Problem details
In the records below, find the line containing "Lemma halts_writeResponse r" and the line containing "X -> Prop) B"; please repeat exactly the lines from one to the other, both included, and nothing more.

+---+

(** The operation finishes and does not add to the budget. *)
Definition halts {A} (m : M W A) : Prop := forall B, costs B m (fun _ B' => B' <= B).

Lemma costs_ret {A} B (a : A) (Q : A -> nat -> Prop) : (forall B', B' <= B -> Q a B') -> costs B (ret a) Q.
Proof. intros HQ s Hs. exists a, s. auto. Qed.

Lemma costs_bind {A C} B (m : M W A) (k : A -> M W C) Q' Q :
  costs B m Q' -> (forall a B', Q' a B' -> costs B' (k a) Q) -> costs B (bind m k) Q.
Proof.
  intros Hm Hk s Hs. unfold bind. destruct (Hm s Hs) as (a & s' & -> & HQ).
  by apply (Hk a _ HQ s').
Qed.

Lemma costs_halts {A C} B (m : M W A) (k : A -> M W C) Q :
  halts m -> (forall a B', B' <= B -> costs B' (k a) Q) -> costs B (bind m k) Q.
Proof. intros Hm Hk. eapply costs_bind; [apply Hm|]. intros a B' HB. by apply Hk. Qed.

Lemma costs_mono {A} B (m : M W A) (Q Q' : A -> nat -> Prop) :
  costs B m Q -> (forall a B', Q a B' -> Q' a B') -> costs B m Q'.
Proof. intros Hm HQ s Hs. destruct (Hm s Hs) as (a & s' & ? & ?). eauto. Qed.

Lemma halts_ret {A} (a : A) : halts (ret a).
Proof. intros B. by apply costs_ret. Qed.

Lemma halts_bind {A C} (m : M W A) (k : A -> M W C) :
  halts m -> (forall a, halts (k a)) -> halts (bind m k).
Proof.
  intros Hm Hk B. apply costs_halts; [done|]. intros a B' HB.
  eapply costs_mono; [apply Hk|]. cbn. lia.
Qed.

Lemma halts_emit e : halts (emit e).
Proof. intros B s Hs. by exists tt, (mk_st (st_world s) (st_trace s ++ [e]) (st_next s) (st_proxy s)). Qed.

Lemma halts_call {X} (f : W -> X * W) ev :
  (forall w x w', f w = (x, w') -> bud w' <= bud w) -> halts (call f ev).
Proof.
  intros Hf B s Hs. unfold call. destruct (f (st_world s)) as [x w] eqn:E. apply Hf in E.
  eexists _, _. split; [done|]. cbn. lia.
Qed.

Lemma halts_if {A} (b : bool) (m m' : M W A) : halts m -> halts m' -> halts (if b then m else m').
Proof. by destruct b. Qed.

Lemma halts_dial k : halts (dial k).
Proof.
  intros B s Hs. unfold dial. destruct (env_dial k (st_world s)) as [e w] eqn:E.
  apply bud_dial in E. eexists _, _. split; [done|]. cbn. lia.
Qed.

Lemma halts_proxy p : halts (set_proxy p).
Proof. intros B s Hs. eexists _, _. split; [done|]. done. Qed.

Lemma halts_get : halts (A := option conn) get_proxy.
Proof. intros B s Hs. eexists _, _. split; [done|]. done. Qed.

Lemma halts_ctx : halts ctx_done.
Proof. apply halts_call. apply bud_ctx. Qed.
Lemma halts_token : halts get_token.
Proof. apply halts_call. apply bud_token. Qed.
Lemma halts_client m : halts (write_client m).
Proof. apply halts_call. apply bud_client. Qed.
Lemma halts_random : halts random.
Proof. apply halts_call. apply bud_random. Qed.
Lemma halts_poll c : halts (poll_upload c).
Proof. apply halts_call. apply bud_poll. Qed.
Lemma halts_join c : halts (join_upload c).
Proof. apply halts_call. apply bud_join. Qed.
Lemma halts_write c f q : halts (call (env_write_request c f q) (EvSent c)).
Proof. apply halts_call. apply bud_write. Qed.
Lemma halts_tunnel c : halts (tunnel c).
Proof. apply halts_call. intros w x w' [= _ <-]. apply bud_tunnel. Qed.
Lemma halts_start c f q : halts (start_upload c f q).
Proof. apply halts_call. intros w x w' [= _ <-]. apply bud_start. Qed.

#[local] Hint Resolve halts_ret halts_emit halts_dial halts_proxy halts_get halts_ctx halts_token
  halts_client halts_random halts_poll halts_join halts_write halts_tunnel halts_start : halts.

(** Finish an operation that reads nothing. *)
Ltac halts_auto :=
  repeat first [ solve [auto with halts] | apply halts_bind; [|intros ?]
               | progress cbn beta zeta | case_match ].

Lemma halts_client_error pe : halts (client_error pe).
Proof. unfold client_error. halts_auto. Qed.
#[local] Hint Resolve halts_client_error : halts.

Lemma halts_keep_alive c : halts (keep_alive cfg c).
Proof. unfold keep_alive. halts_auto. Qed.
#[local] Hint Resolve halts_keep_alive : halts.

Lemma halts_send c f q : halts (send c f q).
Proof. unfold send. halts_auto. Qed.
#[local] Hint Resolve halts_send : halts.

Lemma halts_writeResponse r : halts (writeResponse r).
Proof. unfold writeResponse. halts_auto. Qed.

Lemma halts_await c t : halts (await_upload c t).
Proof. unfold await_upload. halts_auto. Qed.

Lemma halts_upstream_conn q : halts (upstream_conn cfg q).
Proof. unfold upstream_conn, dialAndAuthUpstream, handleDialError. halts_auto. Qed.

Lemma halts_dialAndAuth q : halts (dialAndAuthUpstream cfg q).
Proof. unfold dialAndAuthUpstream, handleDialError. halts_auto. Qed.

Lemma halts_forwarding q : halts (inject_forwarding cfg clientAddr q).
Proof. unfold inject_forwarding. halts_auto. Qed.

Lemma halts_close_proxy : halts close_proxy.
Proof. unfold close_proxy. halts_auto. Qed.
#[local] Hint Resolve halts_writeResponse halts_await halts_upstream_conn halts_dialAndAuth
  halts_forwarding halts_close_proxy : halts.

(** ** Reading *)

(** A successful outcome used some of the budget. *)
Definition spends {A} (ok : A -> Prop) (B : nat) (a : A) (B' : nat) : Prop :=
  B' <= B /\ (ok a -> B' < B).

Lemma costs_call {X} (f : W -> X * W) ev (ok : X -> Prop) B :
  (forall w x w', f w = (x, w') -> bud w' <= bud w /\ (ok x -> bud w' < bud w)) ->
  costs B (call f ev) (spends ok B).
Proof.
  intros Hf s Hs. unfold call. destruct (f (st_world s)) as [x w] eqn:E. apply Hf in E as [? Hx].
  eexists _, _. split; [done|]. split; cbn; [lia|]. intros Hok. specialize (Hx Hok). lia.
Qed.

Definition is_inr {A C} (x : A + C) : Prop := exists y, x = inr y.
Definition is_resp (t : through) : Prop := exists r, t = TResp r.

Lemma costs_read_request B : costs B read_request (spends is_inr B).
Proof.
  apply costs_call. intros w x w' [? Hx]%bud_read. split; [done|]. intros [q ->]. by eapply Hx.
Qed.

Lemma costs_read_response B c q : costs B (read_response c q) (spends is_inr B).
Proof.
  apply costs_call. intros w x w' [? Hx]%bud_response. split; [done|]. intros [r ->]. by eapply Hx.
Qed.

Lemma costs_readRequest B : costs B readRequest (spends is_inr B).
Proof.
  unfold readRequest. apply costs_halts; [halts_auto|]. intros [] B1 ?.
  apply costs_halts; [halts_auto|]. intros [|] B2 ?.
  { apply costs_ret. intros B' ?. split; [lia|]. by intros [? [=]]. }
  apply costs_halts; [halts_auto|]. intros [] B3 ?.
  eapply costs_bind; [apply costs_read_request|]. intros r B4 [? Hr].
  apply costs_halts; [halts_auto|]. intros [] B5 ?.
  apply costs_halts; [halts_auto|]. intros [] B6 ?.
  apply costs_halts; [halts_auto|]. intros [|] B7 ?; apply costs_ret; intros B8 ?.
  - split; [lia|]. by intros [? [=]].
  - split; [lia|]. intros Hi%Hr. lia.
Qed.

Lemma costs_readNextRequest B iter : costs B (readNextRequest iter) (spends is_Some B).
Proof.
  unfold readNextRequest. eapply costs_bind; [apply costs_readRequest|]. intros [e|req] B1 [? Hr].
  - eapply costs_mono with (Q := fun x B' => B' <= B1 /\ x = None).
    + repeat case_match; try (apply costs_ret; auto).
      apply costs_halts; [halts_auto|]. intros [] B2 ?. apply costs_ret. intros. split; [lia|done].
    + intros x B' [? ->]. split; [lia|]. by intros [? [=]].
  - apply costs_ret. intros B' ?. split; [lia|]. intros _. assert (B1 < B) by (apply Hr; eexists; done). lia.
Qed.

(** What [readOne] makes of a failed read is a failure. *)
Definition keeps_failure (post : error + response -> error + response) : Prop :=
  forall e r, post (inl e) <> inr r.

+---+

Your response
Lemma halts_writeResponse r : halts (writeResponse r).
Proof. unfold writeResponse. halts_auto. Qed.

Lemma halts_await c t : halts (await_upload c t).
Proof. unfold await_upload. halts_auto. Qed.

Lemma halts_upstream_conn q : halts (upstream_conn cfg q).
Proof. unfold upstream_conn, dialAndAuthUpstream, handleDialError. halts_auto. Qed.

Lemma halts_dialAndAuth q : halts (dialAndAuthUpstream cfg q).
Proof. unfold dialAndAuthUpstream, handleDialError. halts_auto. Qed.

Lemma halts_forwarding q : halts (inject_forwarding cfg clientAddr q).
Proof. unfold inject_forwarding. halts_auto. Qed.

Lemma halts_close_proxy : halts close_proxy.
Proof. unfold close_proxy. halts_auto. Qed.
#[local] Hint Resolve halts_writeResponse halts_await halts_upstream_conn halts_dialAndAuth
  halts_forwarding halts_close_proxy : halts.

(** ** Reading *)

(** A successful outcome used some of the budget. *)
Definition spends {A} (ok : A -> Prop) (B : nat) (a : A) (B' : nat) : Prop :=
  B' <= B /\ (ok a -> B' < B).

Lemma costs_call {X} (f : W -> X * W) ev (ok : X -> Prop) B :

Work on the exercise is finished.